*Task to carry out*. Below are several entries. Transcribe exactly those lines that fall from the one with "Definition hmac_rkey (out" through the one with "Definition hmac_Write (m", end lines included.

(Dataset items)
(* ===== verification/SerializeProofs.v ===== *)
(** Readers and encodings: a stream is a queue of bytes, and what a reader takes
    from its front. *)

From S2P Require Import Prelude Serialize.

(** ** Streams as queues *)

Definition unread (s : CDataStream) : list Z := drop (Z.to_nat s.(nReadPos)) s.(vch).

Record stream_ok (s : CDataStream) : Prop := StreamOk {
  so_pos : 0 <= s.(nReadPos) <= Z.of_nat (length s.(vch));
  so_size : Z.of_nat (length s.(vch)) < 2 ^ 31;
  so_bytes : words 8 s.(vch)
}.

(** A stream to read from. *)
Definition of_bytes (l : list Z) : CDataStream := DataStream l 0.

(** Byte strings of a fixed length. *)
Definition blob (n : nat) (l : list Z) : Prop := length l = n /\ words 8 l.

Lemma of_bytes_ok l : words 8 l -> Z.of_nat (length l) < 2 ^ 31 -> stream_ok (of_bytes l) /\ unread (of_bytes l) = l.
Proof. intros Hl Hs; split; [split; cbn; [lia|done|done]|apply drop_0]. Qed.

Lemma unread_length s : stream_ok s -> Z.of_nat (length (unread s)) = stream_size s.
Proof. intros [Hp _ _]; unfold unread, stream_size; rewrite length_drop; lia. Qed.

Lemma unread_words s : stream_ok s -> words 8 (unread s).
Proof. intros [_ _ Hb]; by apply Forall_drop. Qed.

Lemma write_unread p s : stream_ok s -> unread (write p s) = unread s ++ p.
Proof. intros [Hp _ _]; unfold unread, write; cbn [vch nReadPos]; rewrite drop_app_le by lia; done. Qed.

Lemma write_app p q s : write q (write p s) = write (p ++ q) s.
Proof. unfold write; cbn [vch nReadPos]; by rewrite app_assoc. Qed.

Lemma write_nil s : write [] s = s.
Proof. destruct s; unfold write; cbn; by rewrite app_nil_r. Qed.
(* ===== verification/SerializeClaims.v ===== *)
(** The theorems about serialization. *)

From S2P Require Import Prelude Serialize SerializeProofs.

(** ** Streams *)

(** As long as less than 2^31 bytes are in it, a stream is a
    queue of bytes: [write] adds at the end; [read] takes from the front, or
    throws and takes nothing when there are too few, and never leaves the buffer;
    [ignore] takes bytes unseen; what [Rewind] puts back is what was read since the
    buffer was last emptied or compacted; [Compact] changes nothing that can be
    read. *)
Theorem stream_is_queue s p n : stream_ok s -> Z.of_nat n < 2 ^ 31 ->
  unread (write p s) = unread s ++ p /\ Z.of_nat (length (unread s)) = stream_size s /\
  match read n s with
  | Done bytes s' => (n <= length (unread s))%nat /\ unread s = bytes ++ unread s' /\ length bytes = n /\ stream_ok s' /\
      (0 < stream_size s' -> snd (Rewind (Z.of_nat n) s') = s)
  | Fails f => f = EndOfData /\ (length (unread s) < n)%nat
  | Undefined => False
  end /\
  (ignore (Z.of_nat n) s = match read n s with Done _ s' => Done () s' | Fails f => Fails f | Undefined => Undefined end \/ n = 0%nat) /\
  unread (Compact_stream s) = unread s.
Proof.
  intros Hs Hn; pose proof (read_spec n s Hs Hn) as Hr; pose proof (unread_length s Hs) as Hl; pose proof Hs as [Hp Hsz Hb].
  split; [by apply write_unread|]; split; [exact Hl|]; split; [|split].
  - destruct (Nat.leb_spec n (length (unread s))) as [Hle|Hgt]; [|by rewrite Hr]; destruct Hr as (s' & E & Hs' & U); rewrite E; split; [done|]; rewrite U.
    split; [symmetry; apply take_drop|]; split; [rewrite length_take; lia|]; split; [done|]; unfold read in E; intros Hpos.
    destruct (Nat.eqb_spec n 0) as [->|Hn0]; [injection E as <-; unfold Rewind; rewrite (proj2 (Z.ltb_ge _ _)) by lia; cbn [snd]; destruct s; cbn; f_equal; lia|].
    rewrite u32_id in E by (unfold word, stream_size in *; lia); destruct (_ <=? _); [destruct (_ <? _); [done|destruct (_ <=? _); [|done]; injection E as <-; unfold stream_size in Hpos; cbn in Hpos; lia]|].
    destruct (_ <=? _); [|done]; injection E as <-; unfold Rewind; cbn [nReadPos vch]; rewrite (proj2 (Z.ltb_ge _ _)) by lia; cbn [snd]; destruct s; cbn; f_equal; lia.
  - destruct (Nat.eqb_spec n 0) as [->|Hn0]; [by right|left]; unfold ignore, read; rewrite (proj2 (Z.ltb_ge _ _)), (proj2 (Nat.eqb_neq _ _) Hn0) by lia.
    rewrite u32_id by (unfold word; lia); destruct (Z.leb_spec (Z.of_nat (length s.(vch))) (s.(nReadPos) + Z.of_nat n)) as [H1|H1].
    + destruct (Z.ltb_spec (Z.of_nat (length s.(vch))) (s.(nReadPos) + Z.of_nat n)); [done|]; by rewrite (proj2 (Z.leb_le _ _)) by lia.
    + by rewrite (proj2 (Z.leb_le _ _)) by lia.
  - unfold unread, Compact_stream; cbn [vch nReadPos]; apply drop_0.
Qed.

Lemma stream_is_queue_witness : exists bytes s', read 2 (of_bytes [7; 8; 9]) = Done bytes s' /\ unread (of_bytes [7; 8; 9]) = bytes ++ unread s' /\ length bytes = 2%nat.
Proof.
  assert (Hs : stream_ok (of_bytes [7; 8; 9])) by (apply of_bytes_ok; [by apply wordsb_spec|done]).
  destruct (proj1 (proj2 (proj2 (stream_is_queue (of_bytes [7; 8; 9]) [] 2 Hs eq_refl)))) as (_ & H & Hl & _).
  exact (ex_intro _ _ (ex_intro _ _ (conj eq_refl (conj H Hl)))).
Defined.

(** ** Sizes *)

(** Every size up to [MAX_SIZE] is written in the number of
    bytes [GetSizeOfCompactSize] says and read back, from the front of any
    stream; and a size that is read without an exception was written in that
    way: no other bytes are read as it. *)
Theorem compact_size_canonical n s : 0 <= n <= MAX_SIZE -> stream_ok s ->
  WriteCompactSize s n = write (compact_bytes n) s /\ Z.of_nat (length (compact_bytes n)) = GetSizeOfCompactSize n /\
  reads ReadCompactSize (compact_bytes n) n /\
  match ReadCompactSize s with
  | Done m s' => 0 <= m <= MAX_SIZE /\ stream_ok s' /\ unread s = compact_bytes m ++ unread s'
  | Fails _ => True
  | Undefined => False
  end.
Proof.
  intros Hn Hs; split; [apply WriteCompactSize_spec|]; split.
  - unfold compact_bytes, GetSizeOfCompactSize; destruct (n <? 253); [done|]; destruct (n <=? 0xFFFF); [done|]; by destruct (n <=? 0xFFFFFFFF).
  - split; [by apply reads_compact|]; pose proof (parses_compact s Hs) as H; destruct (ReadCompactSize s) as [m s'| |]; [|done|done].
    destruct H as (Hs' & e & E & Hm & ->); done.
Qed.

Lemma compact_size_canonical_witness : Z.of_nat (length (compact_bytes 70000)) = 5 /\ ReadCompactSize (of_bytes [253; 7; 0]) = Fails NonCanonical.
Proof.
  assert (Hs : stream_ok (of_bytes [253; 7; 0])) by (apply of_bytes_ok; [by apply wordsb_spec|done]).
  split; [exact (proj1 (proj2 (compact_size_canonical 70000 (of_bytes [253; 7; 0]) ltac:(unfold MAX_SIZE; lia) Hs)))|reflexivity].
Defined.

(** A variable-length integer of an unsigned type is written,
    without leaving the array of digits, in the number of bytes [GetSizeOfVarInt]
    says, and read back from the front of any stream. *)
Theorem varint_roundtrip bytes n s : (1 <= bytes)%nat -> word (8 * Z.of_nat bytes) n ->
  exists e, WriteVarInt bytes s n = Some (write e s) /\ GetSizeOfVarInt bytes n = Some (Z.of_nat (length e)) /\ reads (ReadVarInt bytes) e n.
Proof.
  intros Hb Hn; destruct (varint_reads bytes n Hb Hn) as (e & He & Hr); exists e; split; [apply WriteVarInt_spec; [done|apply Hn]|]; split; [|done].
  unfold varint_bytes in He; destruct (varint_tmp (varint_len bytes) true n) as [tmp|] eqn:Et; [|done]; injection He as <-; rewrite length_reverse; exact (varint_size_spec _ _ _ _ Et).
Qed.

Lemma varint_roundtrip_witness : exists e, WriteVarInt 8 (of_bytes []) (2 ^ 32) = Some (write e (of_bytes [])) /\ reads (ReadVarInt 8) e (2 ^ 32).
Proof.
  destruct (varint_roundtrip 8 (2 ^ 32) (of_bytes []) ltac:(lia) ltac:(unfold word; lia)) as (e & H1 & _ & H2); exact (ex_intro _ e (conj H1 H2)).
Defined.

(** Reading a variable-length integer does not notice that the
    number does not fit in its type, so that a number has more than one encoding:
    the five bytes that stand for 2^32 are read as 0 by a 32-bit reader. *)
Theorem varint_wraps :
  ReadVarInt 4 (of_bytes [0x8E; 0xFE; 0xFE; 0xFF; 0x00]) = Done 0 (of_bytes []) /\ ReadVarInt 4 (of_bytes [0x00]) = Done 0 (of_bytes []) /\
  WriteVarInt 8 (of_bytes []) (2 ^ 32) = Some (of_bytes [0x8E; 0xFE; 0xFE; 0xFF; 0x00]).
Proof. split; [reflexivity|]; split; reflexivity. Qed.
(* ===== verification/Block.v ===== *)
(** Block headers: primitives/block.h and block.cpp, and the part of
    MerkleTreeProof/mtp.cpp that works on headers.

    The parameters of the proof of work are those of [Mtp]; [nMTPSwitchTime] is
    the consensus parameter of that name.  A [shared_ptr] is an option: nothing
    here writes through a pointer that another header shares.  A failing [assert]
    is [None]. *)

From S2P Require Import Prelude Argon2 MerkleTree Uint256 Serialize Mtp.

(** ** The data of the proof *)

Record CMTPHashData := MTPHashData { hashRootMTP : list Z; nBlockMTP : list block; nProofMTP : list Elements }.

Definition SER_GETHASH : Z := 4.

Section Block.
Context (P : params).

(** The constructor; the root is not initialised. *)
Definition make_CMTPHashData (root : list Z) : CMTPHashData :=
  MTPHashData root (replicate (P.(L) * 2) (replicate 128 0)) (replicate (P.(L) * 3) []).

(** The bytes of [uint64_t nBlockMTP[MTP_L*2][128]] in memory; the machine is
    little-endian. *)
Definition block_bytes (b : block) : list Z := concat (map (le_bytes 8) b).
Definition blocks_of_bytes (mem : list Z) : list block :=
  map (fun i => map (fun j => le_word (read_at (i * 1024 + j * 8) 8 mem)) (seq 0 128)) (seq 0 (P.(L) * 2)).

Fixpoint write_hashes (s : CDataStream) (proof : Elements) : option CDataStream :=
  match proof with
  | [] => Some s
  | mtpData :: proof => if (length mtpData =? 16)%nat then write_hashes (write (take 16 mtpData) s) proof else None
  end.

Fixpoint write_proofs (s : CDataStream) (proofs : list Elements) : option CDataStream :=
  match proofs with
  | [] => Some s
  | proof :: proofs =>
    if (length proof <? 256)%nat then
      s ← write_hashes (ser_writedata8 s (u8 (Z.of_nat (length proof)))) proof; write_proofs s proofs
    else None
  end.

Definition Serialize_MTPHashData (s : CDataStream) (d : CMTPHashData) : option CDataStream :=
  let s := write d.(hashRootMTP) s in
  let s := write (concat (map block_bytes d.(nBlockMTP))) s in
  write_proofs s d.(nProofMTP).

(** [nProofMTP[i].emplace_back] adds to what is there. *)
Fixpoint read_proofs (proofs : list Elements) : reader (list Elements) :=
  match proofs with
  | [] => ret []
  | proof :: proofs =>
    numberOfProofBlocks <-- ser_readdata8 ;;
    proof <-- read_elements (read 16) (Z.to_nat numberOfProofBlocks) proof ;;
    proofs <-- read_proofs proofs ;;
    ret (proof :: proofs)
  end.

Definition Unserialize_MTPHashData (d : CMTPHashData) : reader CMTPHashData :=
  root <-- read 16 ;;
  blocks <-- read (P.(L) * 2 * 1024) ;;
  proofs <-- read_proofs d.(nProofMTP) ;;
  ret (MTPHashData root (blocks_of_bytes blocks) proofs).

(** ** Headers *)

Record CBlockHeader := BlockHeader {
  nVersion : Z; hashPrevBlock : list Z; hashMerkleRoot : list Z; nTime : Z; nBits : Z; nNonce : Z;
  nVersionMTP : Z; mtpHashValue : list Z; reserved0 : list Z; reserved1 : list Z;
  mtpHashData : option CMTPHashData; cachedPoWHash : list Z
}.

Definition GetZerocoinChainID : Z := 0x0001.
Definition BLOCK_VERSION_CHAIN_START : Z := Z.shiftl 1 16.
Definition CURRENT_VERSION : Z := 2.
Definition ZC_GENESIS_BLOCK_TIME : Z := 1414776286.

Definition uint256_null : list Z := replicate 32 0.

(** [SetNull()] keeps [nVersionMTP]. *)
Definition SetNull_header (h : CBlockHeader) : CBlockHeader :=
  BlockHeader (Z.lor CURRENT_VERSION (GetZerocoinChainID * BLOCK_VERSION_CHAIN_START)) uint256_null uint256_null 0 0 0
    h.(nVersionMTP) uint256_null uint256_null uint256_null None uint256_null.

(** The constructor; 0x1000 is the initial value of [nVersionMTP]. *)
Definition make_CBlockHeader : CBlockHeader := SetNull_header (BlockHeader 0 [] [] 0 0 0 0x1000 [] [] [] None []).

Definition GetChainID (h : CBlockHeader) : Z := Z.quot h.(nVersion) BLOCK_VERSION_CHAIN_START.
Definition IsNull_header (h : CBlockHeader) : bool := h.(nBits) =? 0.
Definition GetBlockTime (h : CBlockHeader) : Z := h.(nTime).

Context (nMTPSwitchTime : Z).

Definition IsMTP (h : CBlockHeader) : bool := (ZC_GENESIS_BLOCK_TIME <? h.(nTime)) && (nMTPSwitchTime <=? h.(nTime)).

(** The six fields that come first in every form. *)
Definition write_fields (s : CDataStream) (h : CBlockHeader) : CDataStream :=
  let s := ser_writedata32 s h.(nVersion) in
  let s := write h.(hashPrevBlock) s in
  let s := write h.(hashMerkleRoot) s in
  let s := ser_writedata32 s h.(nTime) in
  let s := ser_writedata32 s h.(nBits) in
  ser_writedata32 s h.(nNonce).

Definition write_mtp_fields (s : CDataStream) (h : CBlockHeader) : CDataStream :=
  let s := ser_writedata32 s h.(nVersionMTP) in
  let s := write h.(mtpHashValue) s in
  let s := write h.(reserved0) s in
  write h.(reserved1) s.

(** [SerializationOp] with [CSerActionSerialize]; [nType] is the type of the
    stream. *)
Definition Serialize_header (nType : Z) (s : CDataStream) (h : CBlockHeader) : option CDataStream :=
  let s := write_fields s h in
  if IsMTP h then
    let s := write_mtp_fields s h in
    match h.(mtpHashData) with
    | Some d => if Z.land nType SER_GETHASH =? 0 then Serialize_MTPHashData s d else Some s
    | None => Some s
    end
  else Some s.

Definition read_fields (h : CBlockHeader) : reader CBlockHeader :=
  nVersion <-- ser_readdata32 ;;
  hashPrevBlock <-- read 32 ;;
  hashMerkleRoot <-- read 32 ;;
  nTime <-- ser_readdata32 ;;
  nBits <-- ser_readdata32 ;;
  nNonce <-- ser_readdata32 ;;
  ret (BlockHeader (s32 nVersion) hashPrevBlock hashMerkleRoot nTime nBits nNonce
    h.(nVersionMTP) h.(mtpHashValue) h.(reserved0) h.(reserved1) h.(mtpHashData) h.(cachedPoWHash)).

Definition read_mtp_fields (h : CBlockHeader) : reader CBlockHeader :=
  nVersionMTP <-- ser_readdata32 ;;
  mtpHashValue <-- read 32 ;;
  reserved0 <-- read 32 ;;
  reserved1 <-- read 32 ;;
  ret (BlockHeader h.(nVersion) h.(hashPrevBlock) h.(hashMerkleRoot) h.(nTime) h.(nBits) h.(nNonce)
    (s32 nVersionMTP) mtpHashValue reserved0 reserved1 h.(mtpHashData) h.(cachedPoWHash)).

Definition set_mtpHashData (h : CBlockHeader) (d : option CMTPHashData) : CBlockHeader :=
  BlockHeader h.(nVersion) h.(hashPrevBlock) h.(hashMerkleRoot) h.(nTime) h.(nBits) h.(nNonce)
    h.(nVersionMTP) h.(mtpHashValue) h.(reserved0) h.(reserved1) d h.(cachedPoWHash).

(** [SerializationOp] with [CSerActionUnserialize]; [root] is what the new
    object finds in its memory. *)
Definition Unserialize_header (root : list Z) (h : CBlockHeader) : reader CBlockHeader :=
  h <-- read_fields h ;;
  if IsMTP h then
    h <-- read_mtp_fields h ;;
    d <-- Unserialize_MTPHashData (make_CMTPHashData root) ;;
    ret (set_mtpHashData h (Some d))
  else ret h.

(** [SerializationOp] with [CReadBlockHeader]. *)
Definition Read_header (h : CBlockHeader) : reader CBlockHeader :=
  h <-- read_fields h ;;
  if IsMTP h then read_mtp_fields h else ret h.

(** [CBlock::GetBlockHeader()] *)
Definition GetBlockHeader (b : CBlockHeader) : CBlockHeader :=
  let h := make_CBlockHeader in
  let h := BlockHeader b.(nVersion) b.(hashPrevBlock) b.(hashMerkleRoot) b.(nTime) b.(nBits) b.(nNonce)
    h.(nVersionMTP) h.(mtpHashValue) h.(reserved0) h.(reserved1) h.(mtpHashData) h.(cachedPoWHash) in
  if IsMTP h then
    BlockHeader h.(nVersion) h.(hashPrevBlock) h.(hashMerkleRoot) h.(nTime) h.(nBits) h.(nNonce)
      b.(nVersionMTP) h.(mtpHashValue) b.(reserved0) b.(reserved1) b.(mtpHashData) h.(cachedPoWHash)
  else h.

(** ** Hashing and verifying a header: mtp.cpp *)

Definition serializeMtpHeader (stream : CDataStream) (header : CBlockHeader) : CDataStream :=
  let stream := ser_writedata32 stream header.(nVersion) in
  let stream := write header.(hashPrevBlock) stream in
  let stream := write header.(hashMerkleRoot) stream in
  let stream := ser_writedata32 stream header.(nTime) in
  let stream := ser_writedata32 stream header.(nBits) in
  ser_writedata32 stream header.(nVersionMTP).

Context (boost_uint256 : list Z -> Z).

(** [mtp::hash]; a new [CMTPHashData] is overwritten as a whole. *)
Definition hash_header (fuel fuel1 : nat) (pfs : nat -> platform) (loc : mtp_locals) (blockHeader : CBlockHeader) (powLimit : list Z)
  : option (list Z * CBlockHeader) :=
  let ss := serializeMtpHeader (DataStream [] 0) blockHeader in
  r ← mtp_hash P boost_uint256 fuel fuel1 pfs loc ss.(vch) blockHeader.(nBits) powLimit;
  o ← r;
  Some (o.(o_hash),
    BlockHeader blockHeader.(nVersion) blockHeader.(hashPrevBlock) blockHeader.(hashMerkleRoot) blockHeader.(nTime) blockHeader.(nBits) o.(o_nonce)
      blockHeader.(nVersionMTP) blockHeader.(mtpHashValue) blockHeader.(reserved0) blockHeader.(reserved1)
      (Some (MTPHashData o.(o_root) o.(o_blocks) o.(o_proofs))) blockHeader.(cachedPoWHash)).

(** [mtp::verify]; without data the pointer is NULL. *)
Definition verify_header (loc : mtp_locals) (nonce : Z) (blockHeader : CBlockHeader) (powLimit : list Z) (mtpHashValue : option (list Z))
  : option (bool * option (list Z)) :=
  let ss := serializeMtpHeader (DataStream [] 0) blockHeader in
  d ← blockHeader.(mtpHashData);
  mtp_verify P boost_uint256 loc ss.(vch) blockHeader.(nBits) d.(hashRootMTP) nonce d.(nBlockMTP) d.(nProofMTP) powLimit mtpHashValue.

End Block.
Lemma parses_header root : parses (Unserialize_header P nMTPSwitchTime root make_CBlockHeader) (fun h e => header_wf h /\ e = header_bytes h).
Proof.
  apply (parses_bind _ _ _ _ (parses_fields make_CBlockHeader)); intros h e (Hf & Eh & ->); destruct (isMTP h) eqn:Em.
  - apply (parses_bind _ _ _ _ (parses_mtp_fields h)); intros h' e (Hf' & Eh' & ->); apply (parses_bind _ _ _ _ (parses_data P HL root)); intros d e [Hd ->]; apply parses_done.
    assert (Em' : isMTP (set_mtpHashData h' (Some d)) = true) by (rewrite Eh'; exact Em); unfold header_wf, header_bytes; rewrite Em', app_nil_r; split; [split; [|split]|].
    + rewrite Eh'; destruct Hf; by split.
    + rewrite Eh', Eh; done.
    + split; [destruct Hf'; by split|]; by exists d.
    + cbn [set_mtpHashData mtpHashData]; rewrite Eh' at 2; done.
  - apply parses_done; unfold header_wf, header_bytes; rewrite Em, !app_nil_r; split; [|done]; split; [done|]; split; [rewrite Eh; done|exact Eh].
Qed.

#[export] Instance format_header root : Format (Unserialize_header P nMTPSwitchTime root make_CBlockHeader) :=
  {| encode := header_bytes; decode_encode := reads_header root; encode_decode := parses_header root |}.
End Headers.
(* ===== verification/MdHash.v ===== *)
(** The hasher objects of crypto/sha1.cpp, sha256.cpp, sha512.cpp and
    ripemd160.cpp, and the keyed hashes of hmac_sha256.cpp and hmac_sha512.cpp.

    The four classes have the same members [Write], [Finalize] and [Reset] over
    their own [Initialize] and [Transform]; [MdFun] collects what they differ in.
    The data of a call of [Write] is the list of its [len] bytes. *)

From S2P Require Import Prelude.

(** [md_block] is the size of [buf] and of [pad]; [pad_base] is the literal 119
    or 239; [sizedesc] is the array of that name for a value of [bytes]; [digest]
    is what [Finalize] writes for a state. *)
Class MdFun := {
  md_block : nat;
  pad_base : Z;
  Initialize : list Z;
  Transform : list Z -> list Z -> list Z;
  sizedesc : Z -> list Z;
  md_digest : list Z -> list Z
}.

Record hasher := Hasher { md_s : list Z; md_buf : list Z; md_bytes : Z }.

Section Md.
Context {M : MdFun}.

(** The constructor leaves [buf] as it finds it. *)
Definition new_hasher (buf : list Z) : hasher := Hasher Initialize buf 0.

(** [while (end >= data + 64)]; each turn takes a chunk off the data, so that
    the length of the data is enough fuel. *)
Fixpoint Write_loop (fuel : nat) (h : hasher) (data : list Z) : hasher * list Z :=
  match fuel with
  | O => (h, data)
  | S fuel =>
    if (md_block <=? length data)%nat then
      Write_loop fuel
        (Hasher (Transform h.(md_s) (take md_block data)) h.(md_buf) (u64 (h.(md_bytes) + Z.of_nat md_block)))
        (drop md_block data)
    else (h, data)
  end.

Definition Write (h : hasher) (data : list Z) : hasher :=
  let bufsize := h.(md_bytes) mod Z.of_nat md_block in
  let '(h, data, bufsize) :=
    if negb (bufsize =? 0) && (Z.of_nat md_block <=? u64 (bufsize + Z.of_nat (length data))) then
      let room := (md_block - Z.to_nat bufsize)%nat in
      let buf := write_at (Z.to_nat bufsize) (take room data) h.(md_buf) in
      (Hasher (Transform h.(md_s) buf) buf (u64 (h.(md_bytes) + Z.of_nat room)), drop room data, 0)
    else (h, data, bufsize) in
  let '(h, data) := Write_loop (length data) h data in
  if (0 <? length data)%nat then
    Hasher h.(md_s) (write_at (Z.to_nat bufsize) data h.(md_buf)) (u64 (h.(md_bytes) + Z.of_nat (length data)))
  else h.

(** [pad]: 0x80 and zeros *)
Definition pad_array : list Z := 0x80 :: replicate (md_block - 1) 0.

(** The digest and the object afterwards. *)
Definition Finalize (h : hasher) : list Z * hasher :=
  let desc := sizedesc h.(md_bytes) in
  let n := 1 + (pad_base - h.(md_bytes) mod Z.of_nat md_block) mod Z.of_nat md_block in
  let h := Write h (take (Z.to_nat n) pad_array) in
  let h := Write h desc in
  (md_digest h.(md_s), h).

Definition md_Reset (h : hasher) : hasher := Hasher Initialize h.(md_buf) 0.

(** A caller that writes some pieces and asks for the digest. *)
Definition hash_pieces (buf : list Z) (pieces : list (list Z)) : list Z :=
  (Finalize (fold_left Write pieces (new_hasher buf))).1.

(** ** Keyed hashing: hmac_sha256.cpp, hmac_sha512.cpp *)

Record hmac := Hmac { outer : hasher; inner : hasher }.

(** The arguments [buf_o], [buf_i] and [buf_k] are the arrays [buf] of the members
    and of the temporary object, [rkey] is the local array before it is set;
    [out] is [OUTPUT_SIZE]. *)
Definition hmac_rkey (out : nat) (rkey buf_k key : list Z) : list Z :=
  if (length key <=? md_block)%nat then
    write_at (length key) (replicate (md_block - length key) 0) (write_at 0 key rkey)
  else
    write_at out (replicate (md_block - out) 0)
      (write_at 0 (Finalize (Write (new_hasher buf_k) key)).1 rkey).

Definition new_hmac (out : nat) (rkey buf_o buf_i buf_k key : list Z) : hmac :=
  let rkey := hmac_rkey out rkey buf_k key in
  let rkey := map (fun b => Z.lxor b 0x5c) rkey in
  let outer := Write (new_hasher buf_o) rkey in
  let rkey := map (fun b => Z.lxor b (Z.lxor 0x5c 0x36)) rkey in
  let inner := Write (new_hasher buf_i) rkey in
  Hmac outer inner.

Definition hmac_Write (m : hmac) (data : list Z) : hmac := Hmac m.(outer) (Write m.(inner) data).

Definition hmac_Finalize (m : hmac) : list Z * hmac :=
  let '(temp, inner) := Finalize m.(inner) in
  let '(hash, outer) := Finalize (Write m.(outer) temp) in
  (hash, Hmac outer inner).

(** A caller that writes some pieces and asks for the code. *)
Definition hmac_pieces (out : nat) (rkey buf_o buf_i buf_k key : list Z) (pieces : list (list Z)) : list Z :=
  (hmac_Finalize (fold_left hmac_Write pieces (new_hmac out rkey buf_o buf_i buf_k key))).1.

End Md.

*Written solution*.
Definition hmac_rkey (out : nat) (rkey buf_k key : list Z) : list Z :=
  if (length key <=? md_block)%nat then
    write_at (length key) (replicate (md_block - length key) 0) (write_at 0 key rkey)
  else
    write_at out (replicate (md_block - out) 0)
      (write_at 0 (Finalize (Write (new_hasher buf_k) key)).1 rkey).

Definition new_hmac (out : nat) (rkey buf_o buf_i buf_k key : list Z) : hmac :=
  let rkey := hmac_rkey out rkey buf_k key in
  let rkey := map (fun b => Z.lxor b 0x5c) rkey in
  let outer := Write (new_hasher buf_o) rkey in
  let rkey := map (fun b => Z.lxor b (Z.lxor 0x5c 0x36)) rkey in
  let inner := Write (new_hasher buf_i) rkey in
  Hmac outer inner.

Definition hmac_Write (m : hmac) (data : list Z) : hmac := Hmac m.(outer) (Write m.(inner) data).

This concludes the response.